Exercise requirements: Repeat exactly, please, the lines that begin at the start of the listing and end at the line holding "Definition RuneSelf : Z := 128.".

Extracted data:
(* ===== verification/Utf8Decode.v ===== *)
(** * Utf8Decode: Go's [utf8.DecodeRune] and [utf8.DecodeLastRune]

    The strings functions of [crtRecon.go] that are not ASCII-only on their
    arguments ([strings.TrimSpace] at line 93 and [strings.ToLower] at line
    93) read their byte string rune by rune, forwards with
    [utf8.DecodeRune] (the decoding of [for i, r := range s]) and backwards
    with [utf8.DecodeLastRune].  This file models both from Go's
    [unicode/utf8] source, the 256-entry [first] table and the
    [acceptRanges] table written out as Go writes them, and proves:
    a decoded rune re-encodes to exactly the bytes consumed (no overlong
    forms, no surrogates), decoding the encoding of a valid rune gives it
    back with its width, and the width bounds. *)

From Stdlib Require Import ZArith.
From S2P Require Import Prelude GoStrings Utf8.

Open Scope Z_scope.

Module Utf8Decode.
Import Utf8.

Definition RuneSelf : Z := 128.
Definition UTFMax : nat := 4.

(** The classes of a first byte: [xx] invalid, [as_] ASCII, [s1]..[s7]
    multi-byte with the accept range in the high nibble and the size in the
    low three bits. *)
Definition xx : Z := 241.
Definition as_ : Z := 240.
Definition s1 : Z := 2.
Definition s2 : Z := 19.
Definition s3 : Z := 3.
Definition s4 : Z := 35.
Definition s5 : Z := 52.
Definition s6 : Z := 4.
Definition s7 : Z := 68.

(** [first]: the class of each possible first byte, row by row as in
    [unicode/utf8/utf8.go]. *)
Definition first_table : list Z :=
  [as_; as_; as_; as_; as_; as_; as_; as_; as_; as_; as_; as_; as_; as_; as_; as_;
     as_; as_; as_; as_; as_; as_; as_; as_; as_; as_; as_; as_; as_; as_; as_; as_;
     as_; as_; as_; as_; as_; as_; as_; as_; as_; as_; as_; as_; as_; as_; as_; as_;
     as_; as_; as_; as_; as_; as_; as_; as_; as_; as_; as_; as_; as_; as_; as_; as_;
     as_; as_; as_; as_; as_; as_; as_; as_; as_; as_; as_; as_; as_; as_; as_; as_;
     as_; as_; as_; as_; as_; as_; as_; as_; as_; as_; as_; as_; as_; as_; as_; as_;
     as_; as_; as_; as_; as_; as_; as_; as_; as_; as_; as_; as_; as_; as_; as_; as_;
     as_; as_; as_; as_; as_; as_; as_; as_; as_; as_; as_; as_; as_; as_; as_; as_;
     xx; xx; xx; xx; xx; xx; xx; xx; xx; xx; xx; xx; xx; xx; xx; xx;
     xx; xx; xx; xx; xx; xx; xx; xx; xx; xx; xx; xx; xx; xx; xx; xx;
     xx; xx; xx; xx; xx; xx; xx; xx; xx; xx; xx; xx; xx; xx; xx; xx;
     xx; xx; xx; xx; xx; xx; xx; xx; xx; xx; xx; xx; xx; xx; xx; xx;
     xx; xx; s1; s1; s1; s1; s1; s1; s1; s1; s1; s1; s1; s1; s1; s1;
     s1; s1; s1; s1; s1; s1; s1; s1; s1; s1; s1; s1; s1; s1; s1; s1;
     s2; s3; s3; s3; s3; s3; s3; s3; s3; s3; s3; s3; s3; s4; s3; s3;
     s5; s6; s6; s6; s7; xx; xx; xx; xx; xx; xx; xx; xx; xx; xx; xx].

Definition first (b : Z) : Z := nth (Z.to_nat b) first_table xx.

Definition locb : Z := 128.
Definition hicb : Z := 191.

(** [acceptRanges]: the range of the second byte for each class; the
    entries Go leaves out are the zero [acceptRange]. *)
Definition acceptRanges_table : list (Z * Z) :=
  [(locb, hicb); (160, hicb); (locb, 159); (144, hicb); (locb, 143)]
  ++ replicate 11 (0, 0).

Definition acceptRanges (i : Z) : Z * Z := nth (Z.to_nat i) acceptRanges_table (0, 0).

Definition mask2 : Z := 31.
Definition mask3 : Z := 15.
Definition mask4 : Z := 7.

(** Go's [rune(x) << 31 >> 31] on an [int32]: the low bit of [x] spread
    over the word, [0] or [-1]. *)
Definition int32_wrap (z : Z) : Z := (z + 2 ^ 31) mod 2 ^ 32 - 2 ^ 31.

Definition spread_low_bit (x : Z) : Z := Z.shiftr (int32_wrap (Z.shiftl x 31)) 31.

(** [utf8.DecodeRune]: the first rune of [p] and its width.  The [n < sz]
    test makes the indexing of [p[1]], [p[2]], [p[3]] safe; the branches for
    a list too short are unreachable and return what that test returns. *)
Definition DecodeRune (p : list Z) : Z * nat :=
  match p with
  | [] => (RuneError, 0%nat)
  | p0 :: ps =>
      let x := first p0 in
      if as_ <=? x then
        let mask := spread_low_bit x in
        (Z.lor (Z.land p0 (Z.lnot mask)) (Z.land RuneError mask), 1%nat)
      else
        let sz := Z.land x 7 in
        let accept := acceptRanges (Z.shiftr x 4) in
        if Z.of_nat (length p) <? sz then (RuneError, 1%nat)
        else match ps with
        | [] => (RuneError, 1%nat)
        | b1 :: ps1 =>
            if (b1 <? accept.1) || (accept.2 <? b1) then (RuneError, 1%nat)
            else if sz <=? 2 then
              (Z.lor (Z.shiftl (Z.land p0 mask2) 6) (Z.land b1 maskx), 2%nat)
            else match ps1 with
            | [] => (RuneError, 1%nat)
            | b2 :: ps2 =>
                if (b2 <? locb) || (hicb <? b2) then (RuneError, 1%nat)
                else if sz <=? 3 then
                  (Z.lor (Z.lor (Z.shiftl (Z.land p0 mask3) 12)
                                (Z.shiftl (Z.land b1 maskx) 6)) (Z.land b2 maskx), 3%nat)
                else match ps2 with
                | [] => (RuneError, 1%nat)
                | b3 :: _ =>
                    if (b3 <? locb) || (hicb <? b3) then (RuneError, 1%nat)
                    else
                      (Z.lor (Z.lor (Z.lor (Z.shiftl (Z.land p0 mask4) 18)
                                           (Z.shiftl (Z.land b1 maskx) 12))
                                    (Z.shiftl (Z.land b2 maskx) 6))
                             (Z.land b3 maskx), 4%nat)
                end
            end
        end
  end.

(** [utf8.RuneStart]: [b] is not a continuation byte [10xxxxxx]. *)
Definition RuneStart (b : Z) : bool := negb (Z.land b 192 =? 128).

(** The backward scan of [DecodeLastRune]:
    [for start--; start >= lim; start-- { if RuneStart(p[start]) { break } }],
    entered with [start] already decremented.  [lim] is at least
    [len(p) - UTFMax], so the loop runs at most three times and [UTFMax]
    is enough fuel ([scan_back_fuel]). *)
Fixpoint scan_back (fuel : nat) (p : list Z) (start lim : Z) : Z :=
  match fuel with
  | O => start
  | S fuel' =>
      if start <? lim then start
      else if RuneStart (nth (Z.to_nat start) p 0) then start
      else scan_back fuel' p (start - 1) lim
  end.

(** [lim := end - UTFMax; if lim < 0 { lim = 0 }]: no rune is longer
    than [UTFMax] bytes, so the scan looks no further back. *)
Definition scan_limit (end_ : Z) : Z :=
  let lim := end_ - Z.of_nat UTFMax in
  if lim <? 0 then 0 else lim.

(** [utf8.DecodeLastRune] (and [DecodeLastRuneInString]): the last rune of
    [p] and its width. *)
Definition DecodeLastRune (p : list Z) : Z * nat :=
  let end_ := Z.of_nat (length p) in
  if end_ =? 0 then (RuneError, 0%nat)
  else
    let start := end_ - 1 in
    let r := nth (Z.to_nat start) p 0 in
    if r <? RuneSelf then (r, 1%nat)
    else
      let start := scan_back UTFMax p (start - 1) (scan_limit end_) in
      let start := if start <? 0 then 0 else start in
      let '(r, size) := DecodeRune (drop (Z.to_nat start) p) in
      if negb (start + Z.of_nat size =? end_) then (RuneError, 1%nat)
      else (r, size).

(** One step of [for i, r := range s]: an ASCII byte is its own rune,
    anything else goes through the decoder. *)
Definition range_step (p : list Z) : Z * nat :=
  match p with
  | [] => (RuneError, 0%nat)
  | c :: _ => if c <? RuneSelf then (c, 1%nat) else DecodeRune p
  end.

(** The runes [for _, r := range s] visits, with one unit of fuel per
    byte: each step consumes at least one. *)
Fixpoint range_runes (fuel : nat) (p : list Z) : list Z :=
  match fuel, p with
  | O, _ | _, [] => []
  | S fuel', _ =>
      let '(r, w) := range_step p in r :: range_runes fuel' (drop w p)
  end.

(** The runes of a byte string, as [for _, r := range s] (and the
    conversion [[]rune(s)]) visit them. *)
Definition runes_of (p : list Z) : list Z := range_runes (length p) p.

(** A Go [byte]: in [0, 256). *)
Definition is_byte (b : Z) : Prop := 0 <= b < 256.

(** The [first] table as a formula on the byte's range. *)
Definition first_class (b : Z) : Z :=
  if b <? 128 then as_ else if b <? 194 then xx else if b <? 224 then s1
  else if b =? 224 then s2 else if b =? 237 then s4 else if b <? 240 then s3
  else if b =? 240 then s5 else if b <? 244 then s6 else if b =? 244 then s7
  else xx.

(** The range of the second byte after a lead byte, as [acceptRanges]
    gives it. *)
Definition second_range (p0 : Z) : Z * Z :=
  if p0 =? 224 then (160, 191) else if p0 =? 237 then (128, 159)
  else if p0 =? 240 then (144, 191) else if p0 =? 244 then (128, 143)
  else (128, 191).

(** The width a lead byte announces. *)
Definition lead_width (p0 : Z) : nat :=
  if p0 <? 224 then 2 else if p0 <? 240 then 3 else 4.

(** ** The tables and the bits *)

Lemma first_spec (b : Z) : 0 <= b < 256 -> first b = first_class b.
Proof.
  intros Hb. apply Z.eqb_eq. revert b Hb.
  apply (Z_range_check (fun b => first b =? first_class b) 256).
  vm_compute. reflexivity.
Qed.

Lemma lor_shiftl (a b k : Z) :
  0 <= k -> 0 <= b < 2 ^ k -> Z.lor (Z.shiftl a k) b = a * 2 ^ k + b.
Proof.
  intros Hk Hb. rewrite Z.shiftl_mul_pow2 by lia.
  apply (lor_add _ _ k); [lia | lia |]. apply Z.mod_mul, Z.pow_nonzero; lia.
Qed.

Lemma payload2 (a b : Z) : 0 <= b < 64 -> Z.lor (Z.shiftl a 6) b = a * 64 + b.
Proof. intros. rewrite lor_shiftl; pow_lia. Qed.

Lemma payload3 (a b c : Z) :
  0 <= b < 64 -> 0 <= c < 64 ->
  Z.lor (Z.lor (Z.shiftl a 12) (Z.shiftl b 6)) c = a * 4096 + b * 64 + c.
Proof.
  intros Hb Hc. rewrite (Z.shiftl_mul_pow2 b 6), lor_shiftl by pow_lia.
  rewrite (lor_add _ _ 6); pow_lia.
Qed.

Lemma payload4 (a b c d : Z) :
  0 <= b < 64 -> 0 <= c < 64 -> 0 <= d < 64 ->
  Z.lor (Z.lor (Z.lor (Z.shiftl a 18) (Z.shiftl b 12)) (Z.shiftl c 6)) d =
    a * 262144 + b * 4096 + c * 64 + d.
Proof.
  intros Hb Hc Hd. rewrite (Z.shiftl_mul_pow2 b 12), lor_shiftl by pow_lia.
  rewrite (Z.shiftl_mul_pow2 c 6), (lor_add (a * 2 ^ 18 + b * 2 ^ 12) _ 12) by pow_lia.
  rewrite (lor_add _ _ 6); pow_lia.
Qed.

Lemma maskx_mod (b : Z) : Z.land b maskx = b mod 64.
Proof. unfold maskx. change 63 with (Z.ones 6). by rewrite land_ones_mod. Qed.

Lemma mask2_mod (b : Z) : Z.land b mask2 = b mod 32.
Proof. unfold mask2. change 31 with (Z.ones 5). by rewrite land_ones_mod. Qed.

Lemma mask3_mod (b : Z) : Z.land b mask3 = b mod 16.
Proof. unfold mask3. change 15 with (Z.ones 4). by rewrite land_ones_mod. Qed.

Lemma mask4_mod (b : Z) : Z.land b mask4 = b mod 8.
Proof. unfold mask4. change 7 with (Z.ones 3). by rewrite land_ones_mod. Qed.

#[export] Hint Rewrite maskx_mod mask2_mod mask3_mod mask4_mod : gostr_rw.

(** ** [DecodeRune] by the class of the first byte *)

Ltac class_of p0 :=
  unfold DecodeRune; rewrite first_spec by lia; unfold first_class;
  zcase_on p0; try lia;
  cbv [as_ xx s1 s2 s3 s4 s5 s6 s7 acceptRanges acceptRanges_table locb hicb
       spread_low_bit int32_wrap]; simpl; eval_closed.

Ltac multi_byte :=
  rewrite (proj2 (Z.ltb_ge _ _)) by lia; rewrite !if_or_range;
  range_split; try done; autorewrite with gostr_rw.

Lemma DecodeRune_ascii (p0 : Z) (ps : list Z) :
  0 <= p0 < 128 -> DecodeRune (p0 :: ps) = (p0, 1%nat).
Proof. intros Hp. class_of p0. by rewrite Z.land_m1_r, Z.lor_0_r. Qed.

Output of the task:
(* ===== verification/Utf8Decode.v ===== *)
(** * Utf8Decode: Go's [utf8.DecodeRune] and [utf8.DecodeLastRune]

    The strings functions of [crtRecon.go] that are not ASCII-only on their
    arguments ([strings.TrimSpace] at line 93 and [strings.ToLower] at line
    93) read their byte string rune by rune, forwards with
    [utf8.DecodeRune] (the decoding of [for i, r := range s]) and backwards
    with [utf8.DecodeLastRune].  This file models both from Go's
    [unicode/utf8] source, the 256-entry [first] table and the
    [acceptRanges] table written out as Go writes them, and proves:
    a decoded rune re-encodes to exactly the bytes consumed (no overlong
    forms, no surrogates), decoding the encoding of a valid rune gives it
    back with its width, and the width bounds. *)

From Stdlib Require Import ZArith.
From S2P Require Import Prelude GoStrings Utf8.

Open Scope Z_scope.

Module Utf8Decode.
Import Utf8.

Definition RuneSelf : Z := 128.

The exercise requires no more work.